A Journey in Optimizing `toml

tl;dr

toml_edit is a format preserving TOML crate, allowing users to modify .toml files.

Before:

	`cargo init` Cargo.toml	cargo's Cargo.toml
toml_edit	8.7us	271us
toml_edit::easy	20.7us	634us

After:

	`cargo init` Cargo.toml	cargo's Cargo.toml
toml_edit	4.0us	149us
toml_edit::easy	5.0us	179us

Target:

	`cargo init` Cargo.toml	cargo's Cargo.toml
toml-rs	4.7us	121us

Sorry for the formatting, I need to update my blog's theme

Goal

I am working on merging cargo-add into cargo. Concerns raised as part of this:

Preserving formatting when modifying a users Cargo.toml is required
Consistent TOML behavior, including errors, between the parts of Cargo modifying TOMLs and the parts that don't need to

Rather than updating toml_edit to make it consistent with toml-rs (what Cargo uses today) and then keeping it consistent over time, I proposed we see if we can make toml_edit serve all of Cargo's needs.

Since then

I've made toml_edit support the TOML 1.0 spec, including passing the unofficial compliance suite
Ported the toml-rs API on top of toml_edit as toml_edit::easy
Removed support for invalid TOML files from Cargo to avoid having to support them in toml_edit

While there is still some work to go, we are nearly ready for trying toml_edit in Cargo except one thing: performance.

The Journey

Know Your Target

When doing a drop-in replacement, it can be easy to assume the target is to maintain performance but you can then spend a lot of time on something that nobody will care about. Unsure how much performance I could squeeze out of toml_edit, I especially wanted to know what my leeway was. Alex Crichton was a big help in identifying our target, calling out specifically the Cargo's resolver, the code that walks the entire dependency hierarchy of crates, as being a user-impacting bottleneck, with toml-rs showing up when profiling. So not only does it need to be at least as fast, they want to optimize it further.

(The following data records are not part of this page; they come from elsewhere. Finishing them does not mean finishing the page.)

(** * configbuilder: a shallow embedding of [configs/config.py]

    The development follows the Python module top-down: the string helpers
    ([is_url], [clean_opt]), the exception classes, the two path resolvers
    registered by [BaseConfig._register_resolvers], the loader entry points
    [BaseConfig.new] / [BaseConfig.load], [BaseConfig.asdict], and the
    example dataclasses. *)

From Stdlib Require Import Ascii String OrderedTypeEx SpecFloat ZArith.
From stdpp Require Import gmap strings list sorting.

Local Open Scope string_scope.
Local Open Scope list_scope.

#[local] Set Warnings "-register-all".

(** ** Python exceptions

    Only the classes that the module raises, catches, or lets through are
    represented.  [OmegaConfBaseException] stands for that class and all of
    its subclasses; the [kind] field records which subclass was raised.
    [NotModelled] is no Python exception: it marks a run that leaves the part
    of the OmegaConf library this development describes, and a statement
    below about a failing run says where the run may end in it. *)

Inductive omegaconf_kind :=
| ValidationError
| KeyValidationError
| ConfigKeyError
| ConfigTypeError
| InterpolationResolutionError
| InterpolationValidationError
| MissingMandatoryValue.

Inductive exn :=
| ValueError (msg : string)
| TypeError (msg : string)
| FileNotFoundError (msg : string)
| PermissionError (msg : string)
| YAMLError (msg : string)
| OmegaConfBaseException (kind : omegaconf_kind) (msg : string)
| ConfigurationError (msg : string)
| CliError (msg : string)
| NotModelled (what : string).

(** [str(e)] for an exception built from a single message argument. *)
Definition exn_str (e : exn) : string :=
  match e with
  | ValueError m | TypeError m | FileNotFoundError m | PermissionError m
  | YAMLError m
  | OmegaConfBaseException _ m | ConfigurationError m | CliError m
  | NotModelled m => m
  end.

(** [isinstance(e, OmegaConfBaseException)]. *)
Definition is_omegaconf_exception (e : exn) : bool :=
  match e with OmegaConfBaseException _ _ => true | _ => false end.

(** A computation that either raises ([inl]) or returns ([inr]). *)
Definition result (A : Type) : Type := exn + A.

Definition ret {A} (a : A) : result A := inr a.
Definition raise {A} (e : exn) : result A := inl e.
Definition bind {A B} (m : result A) (k : A -> result B) : result B :=
  match m with inl e => inl e | inr a => k a end.

Notation "x <-- m ;; k" := (bind m (fun x => k))
  (at level 100, m at next level, right associativity).

(** ** Python [str] primitives used by the module *)

Module PyStr.

(** [c in s] for a one-character needle. *)
Fixpoint contains (c : ascii) (s : string) : bool :=
  match s with
  | EmptyString => false
  | String a s' => if Ascii.eqb a c then true else contains c s'
  end.

(** [s.split(c, 1)]: at most one split, at the first occurrence of [c]. *)
Fixpoint split1 (c : ascii) (s : string) : list string :=
  match s with
  | EmptyString => [EmptyString]
  | String a s' =>
      if Ascii.eqb a c then [EmptyString; s']
      else match split1 c s' with
           | h :: t => String a h :: t
           | [] => []
           end
  end.

(** [s.lstrip(c)], [s.rstrip(c)] and [s.strip(c)] for a one-character set. *)
Fixpoint lstrip (c : ascii) (s : string) : string :=
  match s with
  | EmptyString => EmptyString
  | String a s' => if Ascii.eqb a c then lstrip c s' else s
  end.

Fixpoint rstrip (c : ascii) (s : string) : string :=
  match s with
  | EmptyString => EmptyString
  | String a s' =>
      match rstrip c s' with
      | EmptyString => if Ascii.eqb a c then EmptyString else String a EmptyString
      | r => String a r
      end
  end.

Definition strip (c : ascii) (s : string) : string := rstrip c (lstrip c s).

(** [s.replace(c, d)] for one-character [c] and [d]. *)
Fixpoint replace (c d : ascii) (s : string) : string :=
  match s with
  | EmptyString => EmptyString
  | String a s' => String (if Ascii.eqb a c then d else a) (replace c d s')
  end.

(** [c * n]. *)
Fixpoint repeat (c : ascii) (n : nat) : string :=
  match n with O => EmptyString | S n' => String c (repeat c n') end.

(** [p in s] for a substring [p]. *)
Fixpoint contains_sub (p s : string) : bool :=
  String.prefix p s
  || match s with
     | EmptyString => false
     | String _ s' => contains_sub p s'
     end.

(** [s.find(c)] for a one-character needle: the index of the first
    occurrence, or [None] for Python's [-1]. *)
Fixpoint find (c : ascii) (s : string) : option nat :=
  match s with
  | EmptyString => None
  | String a s' =>
      if Ascii.eqb a c then Some 0
      else match find c s' with Some i => Some (S i) | None => None end
  end.

(** [s[:i]] and [s[i:]]. *)
Fixpoint take (i : nat) (s : string) : string :=
  match i, s with
  | S i', String a s' => String a (take i' s')
  | _, _ => EmptyString
  end.

Fixpoint drop (i : nat) (s : string) : string :=
  match i, s with
  | S i', String _ s' => drop i' s'
  | _, _ => s
  end.

(** [sep.join(l)]. *)
Fixpoint join (sep : string) (l : list string) : string :=
  match l with
  | [] => EmptyString
  | [x] => x
  | x :: rest => x +:+ sep +:+ join sep rest
  end.
(** The loop [for page in range(1, max_pages + 1)], lines 177-218, with
    [remaining] iterations to go.  The sleep of line 215 stands outside the
    [try]: when it raises, the run ends with that exception. *)
Fixpoint search_loop (remaining : nat) (page : Z) (all_results : list value)
    : list event * result (list value) :=
  match remaining with
  | O => ([], Ret all_results)
  | S remaining' =>
      call_progress (page - 1) max_pages (Z.of_nat (List.length all_results))
        (let rest :=
           match fetch_page page all_results with
           | None => ([], Ret all_results)
           | Some all_results' =>
               match delay_outcome page with
               | Raise e => ([], Raise e)
               | Ret _ =>
                   let after :=
                     call_progress page max_pages
                       (Z.of_nat (List.length all_results'))
                       (search_loop remaining' (page + 1) all_results') in
                   (delay_events page ++ fst after, snd after)
               end
           end in
         (EvRequest page (start_index_of page) :: fst rest, snd rest))
  end.

(** [search(query, max_pages, delay_seconds, progress_callback)] *)
Definition search : list event * result (list value) :=
  search_loop (Z.to_nat max_pages) 1 [].

End Search.


Definition is_sleep (ev : event) : bool :=
  match ev with
  | EvSleep _ _ => true
  | _ => false
  end.

End GoogleSearchAPI.

Import GoogleSearchAPI.

(** ** Vocabulary of the statements *)

(** The key [k] of [d] is absent or bound to a string. *)
Definition str_or_absent (k : str) (d : dict) : bool :=
  match dict_get k d with
  | None => true
  | Some v => is_str v
  end.

(** The key [k] of [d] is absent or bound to a value that tests false (an
    empty list, for a field that holds lists). *)
Definition absent_or_falsy (k : str) (d : dict) : bool :=
  match dict_get k d with
  | None => true
  | Some v => negb (truthy v)
  end.
(** * Honorably: a shallow embedding of the chat backend

    JavaScript strings are modelled as lists of UTF-16 code units ([list Z]);
    JSON request and response bodies by a small [json] type; the OpenAI client
    passed to the handlers ([{ openai, systemInstructions }]) as a record of its
    two endpoints, each returning either a result or a thrown error.  Each
    handler returns the response it sends together with the list of provider
    calls it made, in order.  The conversation store is a state and error
    monad over two tables; the rate limiters are their option records over
    express-rate-limit's memory store; the client-side encryption module is
    written over the browser's text codecs, base64 and an abstract
    [crypto.subtle]. *)

From Stdlib Require Import ZArith QArith List String Ascii Bool Lia.
Import ListNotations.
Open Scope string_scope.
Open Scope list_scope.
Open Scope Z_scope.
Set Warnings "-register-all".

(** ** JavaScript values *)

Definition jsstring := list Z.

(** A string literal of the source as UTF-16 code units (the literals used
    here are ASCII). *)
Definition js (s : string) : jsstring :=
  map (fun a => Z.of_nat (nat_of_ascii a)) (list_ascii_of_string s).

Inductive json : Type :=
| JNull
| JBool (b : bool)
| JNum (q : Q)
| JStr (s : string)
| JArr (l : list json)
| JObj (l : list (string * json)).

(** A thrown JavaScript error: its [code] property (set by the OpenAI client
    on API errors, absent on a [TypeError]) and its [message]. *)
Record js_error : Type := mk_error { code : option string; err_message : string }.
(** * therapy_aid_tool.model_inference: per-class best prediction and
      bounding-box geometry

    A shallow embedding of [src/therapy_aid_tool/model_inference.py].

    Numbers.  Python floats are idealised as exact rationals ([Q]); the
    comparison [==] of Python is [Qeq] (written [==] below), so two
    representations of one number compare equal, as [0.0] and [-0.0] do.
    The reducer also uses the sentinel [float("-inf")], so its rows hold
    [pyfloat] values: a rational or minus infinity.  NaN and plus infinity
    are not modelled.

    The theorems on the arithmetic of boxes are stated on the corners that
    a box stores and on the areas that [rectangular_area] returns.  They
    conclude orders, signs and equalities between results of one and the
    same computation, which hold for rounded floats as for exact numbers.

    Errors.  Each function that can raise returns [result]; the constructor
    of [error] is the Python exception raised. *)

From Stdlib Require Import List ZArith QArith Qround Qminmax Bool FinFun Lia Lqa.
From Stdlib Require Import Permutation Sorted.
Import ListNotations.

(** ** Exceptions and the error monad *)

Inductive error : Type :=
| KeyError
| ValueError
| IndexError
| TypeError
| ZeroDivisionError.

Inductive result (A : Type) : Type :=
| Ok (a : A)
| Raise (e : error).

Arguments Ok {A} a.
Arguments Raise {A} e.

Definition bind {A B : Type} (r : result A) (k : A -> result B) : result B :=
  match r with
  | Ok a => k a
  | Raise e => Raise e
  end.

Notation "x <- c ;; k" := (bind c (fun x => k))
  (at level 61, c at next level, right associativity).

(** A [for] loop whose body may raise: the state is threaded through the
    items in order and the first exception stops the loop. *)
Fixpoint for_each {A S : Type} (body : S -> A -> result S) (items : list A)
    (s : S) : result S :=
  match items with
  | [] => Ok s
  | a :: rest => s' <- body s a ;; for_each body rest s'
  end.

(** [range(n)]: empty when [n <= 0]. *)
Definition range (n : Z) : list Z := map Z.of_nat (seq 0 (Z.to_nat n)).

(** ** Floats of the reducer *)

Inductive pyfloat : Type :=
| NegInf
| Fin (q : Q).

(** [a < b] on floats. *)
Definition flt (a b : pyfloat) : bool :=
  match a, b with
  | NegInf, NegInf => false
  | NegInf, Fin _ => true
  | Fin _, NegInf => false
  | Fin p, Fin q => negb (Qle_bool q p)
  end.
(** ** JavaScript numbers

    A [number] is an IEEE-754 double: NaN, an infinity, or a rational.
    Comparisons of numbers are exact, so they are functions of these values
    alone.  The two zeros are one value here: the sources never divide by a
    zero nor take its sign. *)

Inductive JsNumber : Type :=
| NaN
| Infinity (negative : bool)
| Finite (q : Q).

(** What the language leaves to the engine and the host, or what depends on
    the 53 bits of a double: the rounding of an arithmetic result that is
    not an integer within [2^53], [Math.pow] where the standard only asks
    for an approximation, the digits of a number that is no such integer,
    and how long a timer armed with a given delay takes to run. *)
Class Engine : Type := {
  round : Q -> JsNumber;
  power : JsNumber -> JsNumber -> JsNumber;
  digits : Q -> string;
  timer : JsNumber -> Q
}.

Module JsNum.

Definition ofZ (z : Z) : JsNumber := Finite (inject_Z z).
Definition ofNat (n : nat) : JsNumber := ofZ (Z.of_nat n).

(** The order of two numbers; none when a NaN is involved. *)
Definition compare (a b : JsNumber) : option comparison :=
  match a, b with
  | NaN, _ | _, NaN => None
  | Infinity true, Infinity true => Some Eq
  | Infinity false, Infinity false => Some Eq
  | Infinity true, _ => Some Lt
  | _, Infinity true => Some Gt
  | Infinity false, _ => Some Gt
  | _, Infinity false => Some Lt
  | Finite x, Finite y => Some (x ?= y)%Q
  end.

(** [a < b], [a <= b], [a > b], [a >= b], [a === b] *)
Definition lt (a b : JsNumber) : bool :=
  match compare a b with Some Lt => true | _ => false end.
Definition le (a b : JsNumber) : bool :=
  match compare a b with Some Lt | Some Eq => true | _ => false end.
Definition gt (a b : JsNumber) : bool := lt b a.
Definition ge (a b : JsNumber) : bool := le b a.
Definition eq (a b : JsNumber) : bool :=
  match compare a b with Some Eq => true | _ => false end.

Definition isNaN (a : JsNumber) : bool :=
  match a with NaN => true | _ => false end.

(** [Math.min(a, b)], [Math.max(a, b)] *)
Definition min (a b : JsNumber) : JsNumber :=
  match compare a b with None => NaN | Some Gt => b | Some _ => a end.
Definition max (a b : JsNumber) : JsNumber :=
  match compare a b with None => NaN | Some Lt => b | Some _ => a end.

(** [ToNumber] of a value that is a number or [undefined]. *)
Definition toNumber (x : option JsNumber) : JsNumber :=
  match x with
  | Some a => a
  | None => NaN
  end.

(** An integer of magnitude at most [2^53] is a double. *)
Definition exactInteger (q : Q) : bool :=
  (Z.pos (Qden q) =? 1) && (Z.abs (Qnum q) <=? 2 ^ 53).

Section Arithmetic.
Context {E : Engine}.

(** The double an arithmetic operation returns for the exact result [q]. *)
Definition fl (q : Q) : JsNumber :=
  let r := Qred q in
  if exactInteger r then Finite r else round r.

Ideally, I'd go and create a resolver benchmark and measure before/after to see how much of a real-world impact changes in TOML parsing performance would be. I decided to first see what low hanging fruit existed in toml_edit to see if I could get it close to toml-rs.

Choose Your Equipment

To verify my optimizations, I wrote up some benchmarks. I used criterion for the feature set and being available on stable Rust.

We already know parsing is our main care about. What should we parse? I generally like to see how my code scales over sample sizes since that highlights different performance problems. Since we were mainly focusing on Cargo's resolver, I figured we'd want to focus on typical Cargo.toml files. For a small file, I selected the output of cargo init. For a larger file, I chose Cargo's Cargo.toml file.

I relied on the performance book to help get started profiling. I chose callgrind with kcachegrind as my visualizer because I had been meaning to try it out.

I broke out some of my benchmarks as examples/ for easy profiling. Maybe there is a way around this with criterion, *shrug*.

The Downside to Format-Preserving

When parsing key = 3.0e3 # hello!, we need to break this down to:

Key
- The exact formatting used (e.g. key vs "key")
- A format-agnostic version for lookups
- The trailing " "
Value
- The exact formatting used (e.g. 3.0e3 vs 3000.0)
- A format-agnostic version for processing
- The leading " "
- The trailing " # hello!"

We also duplicate some of these for user convenience in working with the API.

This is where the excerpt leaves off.